*** DATA SECTION Section Begins ***
(* ===== verification/Stdio.v ===== *)
(** * The stdio server ([cmd/lktrs-native/main.go])

    [serve] starts a service, perhaps from a ledger file and a saved setup,
    and answers length-prefixed requests until the input ends. Standard input
    is a byte string, standard output the bytes written. A session handles
    exactly the frames of its input, in order, and every state it reaches is
    one the service's step relation reaches. *)

From S2P Require Import Prelude Bytes Sha256 Curve Toy Profile Samples Accumulator Circuit CircuitFacts.
From S2P Require Import Statements Backend BackendFacts ToyProofs Protocol ProtocolFacts Security Wire Encodings Text.
From S2P Require Import Json JsonStream JsonFacts JsonStreamFacts Service ServiceFacts ServiceSteps ServiceClaims SetupEncoding Setup SetupFacts.

(** The [limit] of a frame. *)
Definition frame_limit : Z := 16 * 2 ^ 20.

Definition frame (b : bytes) : bytes := be_enc 4 (Z.of_nat (length b)) ++ b.

(** [binary.Read] of the size: [None] at the end of the input. *)
Definition read_size (input : bytes) : result (option (Z * bytes)) :=
  match input with
  | [] => Ok None
  | _ =>
      _ ← fail_if (length input <? 4)%nat "unexpected EOF";
      Ok (Some (be_dec (take 4 input), drop 4 input))
  end.

(** [io.ReadFull] into a slice of the given size. *)
Definition read_frame (size : nat) (input : bytes) : result (bytes * bytes) :=
  if (size <=? length input)%nat then Ok (take size input, drop size input)
  else match input with [] => Err "EOF" | _ => Err "unexpected EOF" end.

Section defs.
Context `{CR : !Crypto, GR : !Groth16, SB : !SetupBackend}.

(** The environment of one request, and a failure to write its response:
    before the header, or between header and body. *)
Inductive write_fault :=
  | HeaderFault (e : error)
  | BodyFault (e : error).

Record FrameEnv := mkFrameEnv {
  fe_env : Env;
  fe_write : option write_fault;
}.

Definition write_frame (f : option write_fault) (response out : bytes) : result unit * bytes :=
  match f with
  | Some (HeaderFault e) => (Err e, out)
  | Some (BodyFault e) => (Err e, out ++ be_enc 4 (Z.of_nat (length response)))
  | None => (Ok tt, out ++ frame response)
  end.

(** The loop of [serve]; [i] counts the requests. *)
Fixpoint serve_loop (fuel : nat) (envs : nat -> FrameEnv) (i : nat) (input : bytes) (w : World) (out : bytes)
    : result unit * World * bytes :=
  match fuel with
  | O => (Err "out of fuel", w, out)
  | S fuel =>
      match (s ← read_size input;
             match s with
             | None => Ok None
             | Some (size, rest) =>
                 _ ← fail_if (frame_limit <? size) "frame exceeds 16777216 bytes";
                 '(raw, rest) ← read_frame (Z.to_nat size) rest;
                 Ok (Some (raw, rest))
             end) with
      | Err e => (Err e, w, out)
      | Ok None => (Ok tt, w, out)
      | Ok (Some (raw, rest)) =>
          let '(response, w) := Handle (fe_env (envs i)) raw w in
          if frame_limit <? Z.of_nat (length response) then (Err "response too large", w, out)
          else
            match write_frame (fe_write (envs i)) response out with
            | (Err e, out) => (Err e, w, out)
            | (Ok _, out) => serve_loop fuel envs (S i) rest w out
            end
      end
  end.

(** What [serve] finds: resource limits, [LKTRS_STATE_PATH] (empty when not
    set) and the ledger file there, directories and their read failures. *)
Record ServeEnv := mkServeEnv {
  se_limits : option error;
  se_statePath : string;
  se_ledger : option bytes;
  se_dir : string -> option bundle;
  se_io : read_io;
}.

Definition start_service (se : ServeEnv) (setupDir pinText : string) : result World :=
  _ ← match se_limits se with Some e => Err e | None => Ok tt end;
  service ← (if String.eqb (se_statePath se) "" then Ok NewService
             else NewPersistentService (se_statePath se) (se_ledger se));
  service ← (if negb (String.eqb setupDir "") || negb (String.eqb pinText "") then
               _ ← fail_if (String.eqb setupDir "" || String.eqb pinText "")
                     "--setup and --manifest-sha256 must be supplied together";
               pin ← ParseDigest pinText;
               match ServiceLoadSetup (se_io se) (se_dir se setupDir) pin service with
               | (Ok _, s) => Ok s
               | (Err e, _) => Err e
               end
             else Ok service);
  Ok (mkWorld service (se_ledger se)).

Definition serve (se : ServeEnv) (envs : nat -> FrameEnv) (setupDir pinText : string) (input : bytes)
    : result unit * option World * bytes :=
  match start_service se setupDir pinText with
  | Err e => (Err e, None, [])
  | Ok w =>
      let '(r, w, out) := serve_loop (S (length input)) envs 0 input w [] in (r, Some w, out)
  end.

(** ** Sessions *)

(** The requests of a session, handled in order. *)
Fixpoint handle_all (envs : nat -> FrameEnv) (i : nat) (reqs : list bytes) (w : World) : list bytes * World :=
  match reqs with
  | [] => ([], w)
  | raw :: reqs =>
      let '(response, w) := Handle (fe_env (envs i)) raw w in
      let '(responses, w) := handle_all envs (S i) reqs w in
      (response :: responses, w)
  end.
End defs.

(** Input that neither is empty nor starts with a frame within the limit. *)
Definition bad_input (rest : bytes) : Prop :=
  rest <> [] /\ forall raw tl, len raw <= frame_limit -> rest <> frame raw ++ tl.

Lemma read_size_Ok input r :
  read_size input = Ok r <->
  match r with
  | None => input = []
  | Some (size, rest) => 0 <= size < 2 ^ 32 /\ input = be_enc 4 size ++ rest
  end.
Proof.
  unfold read_size. destruct input as [|b input].
  - destruct r as [[size rest]|]; split; [done| |done|done]. intros [_ E]. by apply (f_equal length) in E.
  - assert (b :: input <> []) as Hne by done. revert Hne. generalize (b :: input). clear b input. intros input Hne.
    rewrite bind_fail_if, Nat.ltb_ge. destruct r as [[size rest]|].
    + split.
      * intros [Hl [= <- <-]]. pose proof (be_dec_range (take 4 input)) as Hr.
        assert (length (take 4 input) = 4%nat) as Ht by (rewrite length_take; lia). rewrite Ht in Hr.
        split; [exact Hr|]. by rewrite be_enc_dec, take_drop.
      * intros [Hr E]. rewrite E, length_app, length_be_enc. split; [lia|].
        rewrite take_app_length', drop_app_length' by (by rewrite length_be_enc). by rewrite be_dec_enc_small by (cbn; lia).
    + split; [by intros [_ ?]|done].
Qed.

Lemma read_frame_Ok size input raw rest : read_frame size input = Ok (raw, rest) <-> input = raw ++ rest /\ length raw = size.
Proof.
  unfold read_frame. destruct (Nat.leb_spec size (length input)) as [H|H].
  - split; [intros [= <- <-]; rewrite take_drop, length_take; split; [done|lia]|].
    intros [-> <-]. by rewrite take_app_length, drop_app_length.
  - split; [by destruct input|]. intros [-> <-]. rewrite length_app in H. lia.
Qed.

Section facts.
Context `{CR : !Crypto, CL : !CryptoLaws, GR : !Groth16}.

(** The head of the loop: the next frame, the end, or input that is bad. *)
Lemma next_frame (input : bytes) :
  match (s ← read_size input;
         match s with
         | None => Ok None
         | Some (size, rest) =>
             _ ← fail_if (frame_limit <? size) "frame exceeds 16777216 bytes";
             '(raw, rest) ← read_frame (Z.to_nat size) rest;
             Ok (Some (raw, rest))
         end) with
  | Err _ => bad_input input
  | Ok None => input = []
  | Ok (Some (raw, rest)) => input = frame raw ++ rest /\ len raw <= frame_limit
  end.
Proof.
  destruct (read_size input) as [s|] eqn:ES.
  - apply read_size_Ok in ES. cbn [mbind result_bind]. destruct s as [[size rest]|]; [|done]. destruct ES as [Hs ->].
    destruct (Z.ltb_spec frame_limit size) as [Hb|Hb]; cbn [fail_if mbind result_bind].
    + split; [by destruct (be_enc 4 size) eqn:E; [apply (f_equal length) in E; rewrite length_be_enc in E|]|].
      intros raw tl Hl. unfold frame. rewrite <- app_assoc. intros [E _]%app_inj_1; [|by rewrite !length_be_enc]. apply be_enc_inj in E; [lia|cbn; lia|].
      unfold frame_limit in Hl. cbn. lia.
    + destruct (read_frame (Z.to_nat size) rest) as [[raw tl]|] eqn:ER; cbn [mbind result_bind].
      * apply read_frame_Ok in ER as [-> Hl]. unfold frame. rewrite Hl, Z2Nat.id, <- app_assoc by lia. split; [done|lia].
      * split; [by destruct (be_enc 4 size) eqn:E; [apply (f_equal length) in E; rewrite length_be_enc in E|]|].
        intros raw tl Hl. unfold frame. rewrite <- app_assoc. intros [E Er]%app_inj_1; [|by rewrite !length_be_enc].
        apply be_enc_inj in E; [|cbn; lia|unfold frame_limit in Hl; cbn; lia].
        assert (read_frame (Z.to_nat size) rest = Ok (raw, tl)) by (apply read_frame_Ok; split; [done|lia]). congruence.
  - split; [by intros ->|]. intros raw tl Hl ->. unfold frame_limit in Hl.
    assert (read_size (frame raw ++ tl) = Ok (Some (len raw, raw ++ tl))); [|congruence].
    apply read_size_Ok. unfold frame. rewrite <- app_assoc. split; [lia|done].
Qed.

Lemma Handle_step env raw w response w' : wf_env env -> Handle env raw w = (response, w') -> w' = w \/ step w w'.
Proof.
  intros Henv. unfold Handle, respond. destruct (decodeRequest raw) as [q|e] eqn:ED; [|intros [= <- <-]; by left].
  apply decodeRequest_wf in ED as Hq. destruct (run_service env q w) as [[out oe] w1] eqn:ER.
  intros E. right. assert (w1 = w') as ->; [|by eapply step_request]. by destruct oe; injection E.
Qed.

(** What a session without failed writes amounts to. *)
Record session (envs : nat -> FrameEnv) (i : nat) (input : bytes) (w : World) (r : result unit) (w' : World) (out : bytes)
    (reqs responses : list bytes) (rest : bytes) : Prop := mk_session {
  ss_input : input = concat (frame <$> reqs) ++ rest;
  ss_limit : Forall (fun raw => len raw <= frame_limit) reqs;
  ss_handled : handle_all envs i reqs w = (responses, w');
  ss_end : (r = Ok tt /\ rest = [] /\ out = concat (frame <$> responses))
    \/ (r <> Ok tt /\ bad_input rest /\ out = concat (frame <$> responses))
    \/ (r <> Ok tt /\ exists answered large, responses = answered ++ [large] /\ frame_limit < len large /\ out = concat (frame <$> answered));
}.

Lemma serve_loop_session fuel envs i input w out0 r w' out :
  (length input < fuel)%nat -> (forall j, fe_write (envs j) = None) ->
  serve_loop fuel envs i input w out0 = (r, w', out) ->
  exists out1 reqs responses rest, out = out0 ++ out1 /\ session envs i input w r w' out1 reqs responses rest.
Proof.
  intros Hf Hw. revert i input w out0 Hf. induction fuel as [|fuel IH]; intros i input w out0 Hf; [lia|]. cbn [serve_loop].
  pose proof (next_frame input) as HN. destruct (mbind _ (read_size input)) as [[[raw rest]|]|e].
  - destruct HN as [-> Hl]. destruct (Handle (fe_env (envs i)) raw w) as [response w1] eqn:EH.
    destruct (Z.ltb_spec frame_limit (len response)) as [Hb|Hb].
    + intros [= <- <- <-]. exists [], [raw], [response], rest. split; [by rewrite app_nil_r|]. split; [cbn [fmap list_fmap concat]; by rewrite app_nil_r|by constructor| |].
      * cbn [handle_all]. by rewrite EH.
      * right. right. split; [done|]. by exists [], response.
    + rewrite Hw. cbn [write_frame]. intros E. apply IH in E as (out1 & reqs & responses & rest' & -> & [-> HF HH HE]).
      2: { unfold frame in Hf. rewrite !length_app, length_be_enc in Hf. lia. }
      exists (frame response ++ out1), (raw :: reqs), (response :: responses), rest'. split; [by rewrite app_assoc|].
      split; [cbn [fmap list_fmap concat]; by rewrite app_assoc|by constructor|cbn [handle_all]; by rewrite EH, HH|].
      destruct HE as [(-> & -> & ->)|[(Hr & Hbad & ->)|(Hr & answered & large & -> & Hlg & ->)]]; [by left|right; by left|].
      right. right. split; [done|]. by exists (response :: answered), large.
  - subst input. intros [= <- <- <-]. exists [], [], [], []. split; [by rewrite app_nil_r|]. split; [done|constructor|done|by left].
  - intros [= <- <- <-]. exists [], [], [], input. split; [by rewrite app_nil_r|]. split; [done|constructor|done|]. right. by left.
Qed.

Lemma reachable_trans w1 w2 w3 : reachable w1 w2 -> reachable w2 w3 -> reachable w1 w3.
Proof. intros H1 H2. induction H2; [done|]. by eapply reach_step. Qed.

Lemma handle_all_reachable envs i reqs w responses w' :
  (forall j, wf_env (fe_env (envs j))) -> handle_all envs i reqs w = (responses, w') -> reachable w w'.
Proof.
  intros Henv. revert i w responses. induction reqs as [|raw reqs IH]; intros i w responses; cbn [handle_all]; [intros [= <- <-]; constructor|].
  destruct (Handle (fe_env (envs i)) raw w) as [response w1] eqn:EH. destruct (handle_all envs (S i) reqs w1) as [rs w2] eqn:EA.
  intros [= <- <-]. apply IH in EA. apply Handle_step in EH as [->|HS]; [done| |done].
  eapply reachable_trans; [|exact EA]. eapply reach_step; [constructor|done].
Qed.

(** C28: sessions. For every input the loop of [serve] ends; what it handled
    is exactly the frames at the start of the input, in order, each answered
    by one frame of output; it returns without an error exactly when the
    whole input was such frames, and otherwise stops at input that is not a
    frame within the limit or at a response over it. The service goes through
    states of its step relation only, so what holds of reachable states holds
    for the process. *)
Theorem stdio_session envs input w r w' out :
  (forall j, fe_write (envs j) = None) -> (forall j, wf_env (fe_env (envs j))) ->
  serve_loop (S (length input)) envs 0 input w [] = (r, w', out) ->
  (exists reqs responses rest, session envs 0 input w r w' out reqs responses rest) /\ reachable w w'.
Proof.
  intros Hw Henv (out1 & reqs & responses & rest & -> & HS)%serve_loop_session; [|lia|done].
  split; [by exists reqs, responses, rest|]. eapply handle_all_reachable; [done|apply HS].
Qed.

(** More fuel changes nothing: the loop has ended by itself. *)
Lemma serve_loop_fuel fuel envs i input w out :
  (length input < fuel)%nat -> serve_loop fuel envs i input w out = serve_loop (S (length input)) envs i input w out.
Proof.
  intros Hf. remember (S (length input)) as fuel' eqn:Ef. assert (length input < fuel')%nat as Hf' by lia. clear Ef.
  revert fuel' i input w out Hf Hf'. induction fuel as [|fuel IH]; intros fuel' i input w out Hf Hf'; [lia|].
  destruct fuel' as [|fuel']; [lia|]. cbn [serve_loop]. pose proof (next_frame input) as HN.
  destruct (mbind _ (read_size input)) as [[[raw rest]|]|e]; [|done|done]. destruct HN as [-> _].
  unfold frame in Hf, Hf'. rewrite !length_app, length_be_enc in Hf, Hf'.
  destruct (Handle _ _ _) as [response w1]. destruct (frame_limit <? len response); [done|].
  destruct (write_frame _ _ _) as [[[]|] out']; [|done]. apply IH; lia.
Qed.
End facts.

(** A session of two requests and half a frame. *)
Definition session_input : bytes :=
  frame (marshal (enc_struct [("op", enc_string "info")])) ++ frame (marshal (enc_struct [])) ++ [Byte.x00; Byte.x00].
Definition session_envs (i : nat) : FrameEnv := mkFrameEnv (svc_env 1 1) None.
Definition session_result : result unit * World * bytes :=
  serve_loop (S (length session_input)) session_envs 0 session_input (mkWorld NewService None) [].

Lemma stdio_session_witness :
  (exists reqs responses rest, session session_envs 0 session_input (mkWorld NewService None) session_result.1.1 session_result.1.2
     session_result.2 reqs responses rest) /\ reachable (mkWorld NewService None) session_result.1.2.
Proof.
  apply (stdio_session session_envs session_input (mkWorld NewService None) session_result.1.1 session_result.1.2 session_result.2).
  - reflexivity.
  - intros j. exact (fixed_rand_in_range 12345).
  - change (session_result = (session_result.1.1, session_result.1.2, session_result.2)). by destruct session_result as [[? ?] ?].
Defined.

Example session_stops : bool_decide (session_result.1.1 = Err "unexpected EOF") = true.
Proof. vm_compute. reflexivity. Qed.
*** DATA SECTION Section Ends ***
In the listing above, find the lines holding the word "that" and copy them.

(** Input that neither is empty nor starts with a frame within the limit. *)
(** The head of the loop: the next frame, the end, or input that is bad. *)
    whole input was such frames, and otherwise stops at input that is not a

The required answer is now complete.